Assignment: Repeat exactly, and only, the lines of the entries below from the one with "value - 2 ^ w < r" through the one with "replace (value /", both ends included.

Collected data entries:
^^^^^^^^

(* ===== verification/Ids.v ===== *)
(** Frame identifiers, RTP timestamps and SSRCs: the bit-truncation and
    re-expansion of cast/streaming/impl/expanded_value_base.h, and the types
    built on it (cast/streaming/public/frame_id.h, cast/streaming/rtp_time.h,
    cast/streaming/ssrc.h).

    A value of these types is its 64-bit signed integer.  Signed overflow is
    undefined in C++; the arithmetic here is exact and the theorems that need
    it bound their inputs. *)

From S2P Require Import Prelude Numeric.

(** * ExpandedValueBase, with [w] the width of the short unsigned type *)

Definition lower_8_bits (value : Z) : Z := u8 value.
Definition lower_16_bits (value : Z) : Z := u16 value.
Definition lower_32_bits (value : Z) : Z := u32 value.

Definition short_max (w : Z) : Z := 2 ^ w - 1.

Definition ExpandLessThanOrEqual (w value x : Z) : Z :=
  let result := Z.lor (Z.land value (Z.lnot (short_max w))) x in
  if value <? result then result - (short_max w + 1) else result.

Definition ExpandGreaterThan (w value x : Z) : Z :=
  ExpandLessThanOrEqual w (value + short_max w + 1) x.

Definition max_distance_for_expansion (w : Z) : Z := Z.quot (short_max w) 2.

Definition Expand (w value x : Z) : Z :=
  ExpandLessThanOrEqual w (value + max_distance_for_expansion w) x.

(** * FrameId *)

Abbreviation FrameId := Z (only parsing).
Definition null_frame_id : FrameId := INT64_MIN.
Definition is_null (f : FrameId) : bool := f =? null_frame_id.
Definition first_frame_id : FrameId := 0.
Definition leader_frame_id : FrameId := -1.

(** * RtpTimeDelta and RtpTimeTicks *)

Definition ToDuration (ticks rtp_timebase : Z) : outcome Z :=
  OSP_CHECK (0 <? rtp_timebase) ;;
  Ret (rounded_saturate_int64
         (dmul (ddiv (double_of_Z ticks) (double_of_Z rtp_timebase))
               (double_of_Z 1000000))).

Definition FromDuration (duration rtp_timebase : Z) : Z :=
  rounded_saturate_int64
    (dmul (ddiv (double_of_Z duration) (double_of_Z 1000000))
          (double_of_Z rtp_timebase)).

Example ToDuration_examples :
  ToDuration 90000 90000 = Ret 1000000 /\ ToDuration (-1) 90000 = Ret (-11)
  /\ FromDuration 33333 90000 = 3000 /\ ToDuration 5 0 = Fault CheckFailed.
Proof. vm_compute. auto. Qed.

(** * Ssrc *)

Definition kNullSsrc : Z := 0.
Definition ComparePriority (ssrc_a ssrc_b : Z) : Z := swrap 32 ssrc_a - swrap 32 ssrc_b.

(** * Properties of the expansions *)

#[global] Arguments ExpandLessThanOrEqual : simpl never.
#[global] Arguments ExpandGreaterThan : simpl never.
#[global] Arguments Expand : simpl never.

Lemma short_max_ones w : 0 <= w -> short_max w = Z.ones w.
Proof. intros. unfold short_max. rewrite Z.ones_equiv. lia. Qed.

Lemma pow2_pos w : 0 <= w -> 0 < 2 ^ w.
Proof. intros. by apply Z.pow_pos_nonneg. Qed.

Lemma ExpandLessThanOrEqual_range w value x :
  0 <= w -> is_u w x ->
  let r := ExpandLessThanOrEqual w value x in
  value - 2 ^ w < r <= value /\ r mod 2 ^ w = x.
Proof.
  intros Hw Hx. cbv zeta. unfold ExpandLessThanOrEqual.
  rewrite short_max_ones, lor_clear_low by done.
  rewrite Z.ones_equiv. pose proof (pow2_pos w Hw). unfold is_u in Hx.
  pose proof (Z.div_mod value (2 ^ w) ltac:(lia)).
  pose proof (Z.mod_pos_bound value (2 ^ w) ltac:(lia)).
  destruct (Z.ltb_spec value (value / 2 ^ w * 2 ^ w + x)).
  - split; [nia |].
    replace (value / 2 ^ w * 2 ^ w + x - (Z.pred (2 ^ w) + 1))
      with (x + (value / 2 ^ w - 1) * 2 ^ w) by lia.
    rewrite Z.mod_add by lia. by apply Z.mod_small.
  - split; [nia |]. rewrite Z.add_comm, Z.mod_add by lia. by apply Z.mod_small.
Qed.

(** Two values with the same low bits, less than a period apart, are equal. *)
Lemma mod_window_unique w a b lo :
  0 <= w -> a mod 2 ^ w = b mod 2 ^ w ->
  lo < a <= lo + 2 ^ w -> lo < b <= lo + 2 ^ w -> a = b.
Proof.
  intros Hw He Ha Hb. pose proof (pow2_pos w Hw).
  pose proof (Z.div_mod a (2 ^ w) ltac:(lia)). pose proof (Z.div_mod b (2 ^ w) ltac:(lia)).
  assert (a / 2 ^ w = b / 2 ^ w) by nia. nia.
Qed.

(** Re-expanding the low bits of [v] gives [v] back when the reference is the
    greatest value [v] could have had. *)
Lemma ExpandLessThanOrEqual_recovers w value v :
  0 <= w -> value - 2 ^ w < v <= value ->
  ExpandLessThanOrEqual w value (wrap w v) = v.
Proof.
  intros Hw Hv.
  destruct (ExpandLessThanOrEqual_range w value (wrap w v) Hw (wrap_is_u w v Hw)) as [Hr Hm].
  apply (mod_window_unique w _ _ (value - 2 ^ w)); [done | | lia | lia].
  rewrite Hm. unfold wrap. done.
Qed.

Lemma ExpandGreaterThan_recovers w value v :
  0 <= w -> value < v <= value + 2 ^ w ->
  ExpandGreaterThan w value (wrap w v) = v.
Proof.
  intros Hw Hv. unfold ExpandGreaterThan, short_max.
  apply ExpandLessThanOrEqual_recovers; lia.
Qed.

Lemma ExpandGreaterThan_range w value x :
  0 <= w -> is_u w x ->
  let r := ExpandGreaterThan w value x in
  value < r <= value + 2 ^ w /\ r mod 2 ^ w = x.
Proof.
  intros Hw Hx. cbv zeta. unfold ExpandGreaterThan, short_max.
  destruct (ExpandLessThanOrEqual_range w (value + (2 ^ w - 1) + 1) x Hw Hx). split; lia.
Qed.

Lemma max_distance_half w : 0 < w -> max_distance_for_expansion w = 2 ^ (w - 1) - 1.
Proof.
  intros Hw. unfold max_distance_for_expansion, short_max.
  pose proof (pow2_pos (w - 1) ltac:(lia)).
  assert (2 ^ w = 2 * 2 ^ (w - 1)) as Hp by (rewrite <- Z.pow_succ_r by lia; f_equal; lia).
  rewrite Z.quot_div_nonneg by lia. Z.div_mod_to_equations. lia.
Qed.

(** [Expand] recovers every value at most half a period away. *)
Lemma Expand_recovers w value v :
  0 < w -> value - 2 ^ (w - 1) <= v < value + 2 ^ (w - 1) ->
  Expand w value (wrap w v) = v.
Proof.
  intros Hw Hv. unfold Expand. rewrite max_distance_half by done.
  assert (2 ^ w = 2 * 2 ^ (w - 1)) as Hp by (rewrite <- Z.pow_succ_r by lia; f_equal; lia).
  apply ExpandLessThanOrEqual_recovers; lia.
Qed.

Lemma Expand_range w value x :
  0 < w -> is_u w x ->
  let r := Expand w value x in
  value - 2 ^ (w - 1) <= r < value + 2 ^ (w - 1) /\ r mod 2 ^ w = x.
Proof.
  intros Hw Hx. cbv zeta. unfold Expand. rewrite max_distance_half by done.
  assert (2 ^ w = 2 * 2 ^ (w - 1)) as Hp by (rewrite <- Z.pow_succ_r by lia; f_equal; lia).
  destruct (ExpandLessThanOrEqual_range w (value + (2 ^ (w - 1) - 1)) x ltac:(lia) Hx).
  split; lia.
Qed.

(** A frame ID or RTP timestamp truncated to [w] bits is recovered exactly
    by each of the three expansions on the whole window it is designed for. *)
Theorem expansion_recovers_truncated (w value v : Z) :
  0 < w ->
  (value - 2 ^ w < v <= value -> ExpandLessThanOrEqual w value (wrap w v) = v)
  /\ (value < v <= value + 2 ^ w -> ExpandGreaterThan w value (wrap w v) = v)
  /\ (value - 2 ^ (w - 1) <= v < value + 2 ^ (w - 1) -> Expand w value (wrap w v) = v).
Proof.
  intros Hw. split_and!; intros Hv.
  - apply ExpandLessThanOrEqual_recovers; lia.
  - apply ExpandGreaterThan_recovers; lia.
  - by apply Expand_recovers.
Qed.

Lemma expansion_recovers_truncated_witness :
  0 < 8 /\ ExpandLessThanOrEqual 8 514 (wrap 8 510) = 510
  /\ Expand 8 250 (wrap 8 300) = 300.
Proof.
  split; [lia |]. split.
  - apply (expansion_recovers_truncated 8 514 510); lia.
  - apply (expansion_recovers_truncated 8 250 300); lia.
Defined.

^^^^^^^^

Solved problem:
  value - 2 ^ w < r <= value /\ r mod 2 ^ w = x.
Proof.
  intros Hw Hx. cbv zeta. unfold ExpandLessThanOrEqual.
  rewrite short_max_ones, lor_clear_low by done.
  rewrite Z.ones_equiv. pose proof (pow2_pos w Hw). unfold is_u in Hx.
  pose proof (Z.div_mod value (2 ^ w) ltac:(lia)).
  pose proof (Z.mod_pos_bound value (2 ^ w) ltac:(lia)).
  destruct (Z.ltb_spec value (value / 2 ^ w * 2 ^ w + x)).
  - split; [nia |].
    replace (value / 2 ^ w * 2 ^ w + x - (Z.pred (2 ^ w) + 1))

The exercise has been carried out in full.